Delayed care for veterans a national crisis

A recent report on the Department of Veterans Affairs’ performance in Michigan showed the agency is doing better in our state than in other parts of the nation.

But that does not mean our state’s veterans have not had their own share of problems. New VA patients in Michigan have had to wait an average of three to four weeks before they can even get an appointment at a medical center, well above the target of 14 days set by the Department of Veteran Affairs. Now the agency has conceded that its 14-day goal, set in 2011, is not realistic.

Worse, some 1,555 veterans in Michigan have waited more than three months just to get an appointment. Another 1,686 who signed up for care in the past decade still have not seen a doctor.

Veterans living in the Great Lakes Bay Region have it better than other areas of the state. The Aleda E. Lutz VA Medical Center in Saginaw had the shortest wait period of the five centers in Michigan – 22 days to get an appointment. The Saginaw center also performed better in terms of the waiting period for new patients seeking specialist care – 35 days.

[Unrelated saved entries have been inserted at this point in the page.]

Lemma mutgen_generate_sorted_registry (fuel : nat) (self self' : mutgen_t)
    (g g' : gsl_rng) (tables tables' : tsk_table_collection_t) (flags : Z)
    (ret : msp_ret) :
  mutgen_generate fuel self g tables flags = Done (ret, self', g', tables') ->
  StronglySorted position_lt (sites self').
Proof.
  intros H. apply mutgen_generate_trace in H.
  destruct H as (imported & generated & Hi & _).
  eapply (insert_all_Inv (StronglySorted position_lt)); [|constructor|exact Hi].
  intros tree s t Ht Hs. eapply avl_insert_node_sorted; eauto.
Qed.

(** X9: the site table a successful [generate] leaves is sorted: the
    positions strictly increase with the row. *)
Theorem mutgen_generate_sorted_positions (fuel : nat) (self self' : mutgen_t)
    (g g' : gsl_rng) (tables tables' : tsk_table_collection_t) (flags : Z) :
  mutgen_generate fuel self g tables flags = Done (MSP_OK, self', g', tables') ->
  forall i j p q, i < j ->
    site_position (tc_sites tables') !! i = Some p ->
    site_position (tc_sites tables') !! j = Some q ->
    dlt p q = true.
Proof.
  intros H i j p q Hij Hi Hj.
  pose proof (mutgen_generate_sorted_registry _ _ _ _ _ _ _ _ _ H) as Hs.
  apply mutgen_generate_export, populate_sites_rows in H.
  destruct H as (k & j' & _ & _ & Hout & _ & Hok & _).
  destruct (Hok eq_refl) as [-> _]. rewrite firstn_all in Hout. simpl in Hout.
  rewrite Hout in Hi, Hj. rewrite list_lookup_fmap in Hi, Hj.
  destruct (sites self' !! i) as [x|] eqn:Ex; [|discriminate].
  destruct (sites self' !! j) as [y|] eqn:Ey; [|discriminate].
  injection Hi as <-. injection Hj as <-.
  exact (StronglySorted_lookup _ _ Hs i j x y Hij Ex Ey).
Qed.

Lemma groups_length (tree : list tsk_site_t) (start : nat) :
  length (groups start ((fun s => length (mutations s)) <$> tree))
  = length (emitted_mutations tree).
Proof.
  revert start. induction tree as [|s tree IH]; intros start; [reflexivity|].
  rewrite fmap_cons, groups_cons, emitted_mutations_cons, !length_app,
    length_replicate, IH. reflexivity.
Qed.

(** X10: the export writes as many site rows as the registry has sites and
    the mutation rows grouped by site, in increasing order of the site, so
    that an import of these tables reads every mutation row. *)
Theorem mutgen_generate_grouped_output (fuel : nat) (self self' : mutgen_t)
    (g g' : gsl_rng) (tables tables' : tsk_table_collection_t) (flags : Z) :
  mutgen_generate fuel self g tables flags = Done (MSP_OK, self', g', tables') ->
  let col := mutation_site (tc_mutations tables') in
  let n := site_num_rows (tc_sites tables') in
  n = length (sites self')
  /\ length col = length (emitted_mutations (sites self'))
  /\ col = groups 0 ((fun s => length (mutations s)) <$> sites self')
  /\ grouped_increasing col n
  /\ run_start col n = length col.
Proof.
  intros H col n.
  apply mutgen_generate_export, populate_sites_columns in H.
  destruct H as (Hn & Hc & _).
  change (site_num_rows (tsk_site_table_clear (tc_sites tables))) with 0 in Hn, Hc.
  simpl in Hn, Hc. fold n in Hn. fold col in Hc.
  assert (Hg : grouped_increasing col n).
  { exists ((fun s => length (mutations s)) <$> sites self').
    rewrite length_fmap. split; [lia | exact Hc]. }
  split; [exact Hn|]. split; [|split; [exact Hc|split; [exact Hg|]]].
  - rewrite Hc. apply groups_length.
  - unfold run_start. rewrite run_start_from_consumed, drop_0. simpl.
    apply consumed_all. exact Hg.
Qed.

(** X11: every site of the registry after [generate] was either read from a
    row of the site table by the import (with the keep flag only) or made
    by the sampling on an edge of the tables: its mutation sits on the
    child node of the edge, a node of the node table, and its position is
    at or after the left end of the edge and, unless the right end is a
    NaN, before the right end. *)
Theorem mutgen_generate_site_origin (fuel : nat) (self self' : mutgen_t)
    (g g' : gsl_rng) (tables tables' : tsk_table_collection_t) (flags : Z)
    (ret : msp_ret) :
  mutgen_generate fuel self g tables flags = Done (ret, self', g', tables') ->
  forall s, s ∈ sites self' ->
    (Z.land flags MSP_KEEP_SITES <> 0%Z
     /\ exists k,
          imports_site tables k (run_start (mutation_site (tc_mutations tables)) k) s)
    \/ generated_on tables (mutation_types_of self) s.
Proof.
  intros H s Hs. apply mutgen_generate_trace in H.
  destruct H as (imported & generated & Hi & Hz & _ & Himp & Hgen).
  apply insert_all_perm in Hi. rewrite Hi, app_nil_r in Hs.
  apply elem_of_app in Hs. destruct Hs as [Hs|Hs].
  - left. split.
    + intros Hk. rewrite (Hz Hk) in Hs. inversion Hs.
    + apply list_elem_of_lookup_1 in Hs. destruct Hs as (k & Hk).
      exists k. exact (Himp k s Hk).
  - right. rewrite Forall_forall in Hgen. exact (Hgen s Hs).
Qed.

But we believe most residents would agree that our state’s and nation’s veterans deserve better. As U.S. Rep. Dan Banishek, a Michigan Republican who is a member of the House Committee on Veterans Affairs, said, the internal audit report “is further proof that delayed care for our veterans is a national crisis. Our nation’s heroes should never have to wait over 30 days for an appointment.”

Indeed, our veterans have sacrificed too much to be treated so poorly.